OPAQ: From looking at your user base and most popular courses, what trends do you see that correlate to security education and/or security needs?
RC: Concepts like the DOD 8140 directive for federal government and pen testing are popular with consumers and on the enterprise side, incident response and threat intelligence. The enterprise product, which is the paid side of the business and includes full access to all the learning tools, is seeing 20-30% revenue growth monthly. Yet we also know that so many security teams are not getting training, and it’s surprising.
OPAQ: In what cases are online learning not an appropriate match for security professionals?
RC: People tend to go to classrooms when there is pressure to learn something in a specific time period, when they need mentorship, or hands-on training. I think where online falls short is in the accountability aspect, but you can design courses with gamified concepts to help keep people engaged. It’s like going to the gym on a regular basis. Sometimes you don’t see what the reward is going to be, so maybe you won’t go.
OPAQ: Aside from training and education, what else is critical to closing the security skills gap in this country?

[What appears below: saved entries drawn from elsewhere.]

(** A name of 128 bytes without a terminator is followed by the size and the
    type, whose upper bytes are 0. *)
Definition file_stat (fd st : Z) : M client Z :=
  vstrcpy 256 st (fd + 16) ;;
  size ← f_size fd;
  vstore 4 (st + 128) size ;;
  type ← f_type fd;
  vstore 4 (st + 132) (if type =? FTYPE_DIR then 1 else 0) ;;
  mret 0.

Definition remove (path : list Z) : M client Z := fsipc_remove path.
Definition sync : M client Z := fsipc_sync.

Definition devfile (addr : Z) : Dev client := MkDev DEV_FILE addr file_read file_write file_close file_stat.

Definition stat (devtab : list (Dev client)) (path : list Z) (st : Z) : M client Z :=
  fd ← open path O_RDONLY;
  if fd <? 0 then mret fd
  else
    r ← fstat devtab fd st;
    close devtab fd ;;
    mret r.

(** ** Loops *)

(** The pages of [n] bytes. *)
Definition npages (n : Z) : Z := (n + 4095) / 4096.

(** A wrap or a conversion that leaves small indices alone. *)
Definition small_id (w : Z -> Z) : Prop := forall x, 0 <= x < 2 ^ 31 -> w x = x.

Lemma small_i32 : small_id i32.
Proof. intros x Hx. by apply i32_small. Qed.
Lemma small_u32 : small_id u32.
Proof. intros x Hx. apply Z.mod_small. lia. Qed.
Lemma small_u64 : small_id u64.
Proof. intros x Hx. apply Z.mod_small. lia. Qed.
Lemma small_same : small_id (fun i => i).
Proof. done. Qed.
#[export] Hint Resolve small_i32 small_u32 small_u64 small_same : core.

Lemma mfor_ret_ext {S A} (b1 b2 : Z -> M S (option A)) n : forall i s,
  (forall j s, i <= j < i + Z.of_nat n -> b1 j s = b2 j s) -> mfor_ret n i b1 s = mfor_ret n i b2 s.
Proof.
  induction n as [|n IH]; intros i s Hb; [done|]. simpl. unfold mbind, M_bind. rewrite Hb by lia.
  destruct (b2 i s) as [[a|] s'|s'|e s']; try done. apply IH. intros j s2 Hj. apply Hb. lia.
Qed.

Lemma bind_ext {S A B} (m1 m2 : M S A) (f : A -> M S B) s : m1 s = m2 s -> (m1 ≫= f) s = (m2 ≫= f) s.
Proof. intros E. unfold mbind, M_bind. by rewrite E. Qed.

(** A loop over pages as a counted loop. *)
Lemma page_loop_counted {S} (wrap conv : Z -> Z) lo hi (body : Z -> M S (option Z)) :
  small_id wrap -> small_id conv -> 0 <= lo -> hi <= MAXFILESIZE -> forall fuel j s,
  0 <= j -> lo + j * 4096 <= 2 * MAXFILESIZE -> npages (hi - (lo + j * 4096)) < Z.of_nat fuel -> (0 < fuel)%nat ->
  page_loop wrap conv fuel (lo + j * 4096) hi body s =
    mfor_ret (Z.to_nat (npages (hi - (lo + j * 4096)))) j (fun k => body (lo + k * 4096)) s.
Proof.
  unfold MAXFILESIZE, npages. intros Hw Hc Hlo Hhi. induction fuel as [|fuel IH]; intros j s Hj Hb Hf H0; [lia|].
  cbn [page_loop]. rewrite Hc by lia. destruct (Z.ltb_spec (lo + j * 4096) hi) as [Hlt|Hge].
  - set (n := (hi - (lo + j * 4096) + 4095) / 4096) in *.
    assert ((hi - (lo + (j + 1) * 4096) + 4095) / 4096 = n - 1) as En by (unfold n; Z.div_mod_to_equations; lia).
    assert (1 <= n) by (unfold n; Z.div_mod_to_equations; lia).
    replace (Z.to_nat n) with (Datatypes.S (Z.to_nat (n - 1))) by lia. simpl.
    unfold mbind, M_bind. destruct (body (lo + j * 4096) s) as [[a|] s'|s'|e s']; try done.
    unfold PTMAP. rewrite Hw by lia. replace (lo + j * 4096 + 4096) with (lo + (j + 1) * 4096) by lia.
    rewrite IH by lia. by rewrite En.
  - replace (Z.to_nat ((hi - (lo + j * 4096) + 4095) / 4096)) with 0%nat; [done|].
    assert ((hi - (lo + j * 4096) + 4095) / 4096 <= 0) by (Z.div_mod_to_equations; lia). lia.
Qed.

Lemma page_loop_ok {S} (wrap conv : Z -> Z) lo hi (body : Z -> M S (option Z)) s :
  small_id wrap -> small_id conv -> 0 <= lo <= 2 * MAXFILESIZE -> 0 <= hi <= MAXFILESIZE ->
  page_loop wrap conv (pages_fuel hi) lo hi body s =
    mfor_ret (Z.to_nat (npages (hi - lo))) 0 (fun k => body (lo + k * 4096)) s.
Proof.
  intros Hw Hc Hlo Hhi. replace lo with (lo + 0 * 4096) at 1 2 by lia. assert (0 <= hi / 4096) by (apply Z.div_pos; lia).
  apply page_loop_counted; try done; try lia.
  - unfold npages, pages_fuel, PTMAP. rewrite Z2Nat.id by lia. Z.div_mod_to_equations; lia.
  - unfold pages_fuel, PTMAP. lia.
Qed.

(** A counted loop with known states. *)
Lemma mfor_ret_states {S A} (body : Z -> M S (option A)) (st : nat -> S) n : forall k,
  (forall j, (k <= j < k + n)%nat -> body (Z.of_nat j) (st j) = Ret None (st (Datatypes.S j))) ->
  mfor_ret n (Z.of_nat k) body (st k) = Ret None (st (k + n)%nat).
Proof.
  induction n as [|n IH]; intros k Hb; simpl; [by rewrite Nat.add_0_r|].
  rewrite (bind_ret _ _ _ _ _ (Hb k ltac:(lia))). replace (Z.of_nat k + 1) with (Z.of_nat (Datatypes.S k)) by lia.
  rewrite IH by (intros j Hj; apply Hb; lia). by rewrite Nat.add_succ_r.
Qed.

Lemma mfor_ret_stops {S A} (body : Z -> M S (option A)) (st : nat -> S) m a s' n : forall k,
  (k <= m < k + n)%nat ->
  (forall j, (k <= j < m)%nat -> body (Z.of_nat j) (st j) = Ret None (st (Datatypes.S j))) ->
  body (Z.of_nat m) (st m) = Ret (Some a) s' ->
  mfor_ret n (Z.of_nat k) body (st k) = Ret (Some a) s'.
Proof.
  induction n as [|n IH]; intros k Hm Hb Ha; [lia|]. simpl. destruct (decide (k = m)) as [->|Hne].
  - by rewrite (bind_ret _ _ _ _ _ Ha).
  - rewrite (bind_ret _ _ _ _ _ (Hb k ltac:(lia))). replace (Z.of_nat k + 1) with (Z.of_nat (Datatypes.S k)) by lia.
    apply IH; [lia| |done]. intros j Hj. apply Hb. lia.
Qed.

(** ** Requests one after the other *)

Definition asked_all (l : list call) (s : client) : client := foldl (fun s c => asked c s) s l.

Lemma asked_all_app l1 l2 s : asked_all (l1 ++ l2) s = asked_all l2 (asked_all l1 s).
Proof. unfold asked_all. apply foldl_app. Qed.

Lemma asked_all_calls l : forall s, cl_calls (asked_all l s) = cl_calls s ++ l.
Proof.
  induction l as [|c l IH]; intros s; simpl; [by rewrite app_nil_r|]. rewrite IH. simpl. by rewrite <- app_assoc.
Qed.

Lemma asked_all_answers l : forall s n, cl_answers (asked_all l s) n = cl_answers s (length l + n)%nat.
Proof. induction l as [|c l IH]; intros s n; simpl; [done|]. by rewrite IH. Qed.

Lemma asked_all_answering l s : answering s -> answering (asked_all l s).
Proof. intros H n. by rewrite asked_all_answers. Qed.

(** The requests of the pages [lo .. lo + n) of a file. *)
Definition map_call (fileid va k : Z) : call := Call FSREQ_MAP (id_page fileid (k * 4096)) (va + k * 4096).
Definition map_calls (fileid va lo : Z) (n : nat) : list call := map (fun k => map_call fileid va (lo + Z.of_nat k)) (seq 0 n).
Definition dirty_calls (fileid : Z) (n : nat) : list call := map (fun k => Call FSREQ_DIRTY (id_page fileid (Z.of_nat k * 4096)) 0) (seq 0 n).

Lemma map_calls_S id va lo n : map_calls id va lo (S n) = map_calls id va lo n ++ [map_call id va (lo + Z.of_nat n)].
Proof. unfold map_calls. by rewrite seq_S, map_app. Qed.
Lemma dirty_calls_S id n : dirty_calls id (S n) = dirty_calls id n ++ [Call FSREQ_DIRTY (id_page id (Z.of_nat n * 4096)) 0].
Proof. unfold dirty_calls. by rewrite seq_S, map_app. Qed.
Lemma map_calls_length id va lo n : length (map_calls id va lo n) = n.
Proof. unfold map_calls. by rewrite length_map, length_seq. Qed.
Lemma dirty_calls_length id n : length (dirty_calls id n) = n.
Proof. unfold dirty_calls. by rewrite length_map, length_seq. Qed.

(** The code of the answer [k], and an answer that maps a page. *)
Definition answer_code (s : client) (k : nat) : Z := i32 (an_val (cl_answers s k)).
Definition maps_page (s : client) (k : nat) : Prop :=
  0 <= answer_code s k /\ map_perm_ok (an_perm (cl_answers s k)) = true.

(** The state after the first [k] of the requests for pages. *)
Definition mapped_to (id va lo : Z) (s : client) (k : nat) : client := asked_all (map_calls id va lo k) s.

Lemma mapped_to_S id va lo s k : mapped_to id va lo s (S k) = asked (map_call id va (lo + Z.of_nat k)) (mapped_to id va lo s k).
Proof. unfold mapped_to. by rewrite map_calls_S, asked_all_app. Qed.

RC: The final piece is assessment. Let’s say a stay-at-home mom who used to work in IT wants to go back to work after being at home for five years. She’d like to work in cyber but she’s got no experience. So even if she goes and takes a $5000 course for a week, that’s still not enough, and getting a two-year degree is really not convenient and it’s expensive. That is very high friction. That’s the same for someone just starting out. A degree is not useful without experience. If an individual takes online training and does an assessment, that puts them through real world scenarios and gives scores for their performance. There is a company called Cyberscore that offers tech assessments for system administrators. Coding challenges are another way to do this. The point is, people need a transparent way to show that they are technically proficient in a security skill to the employer.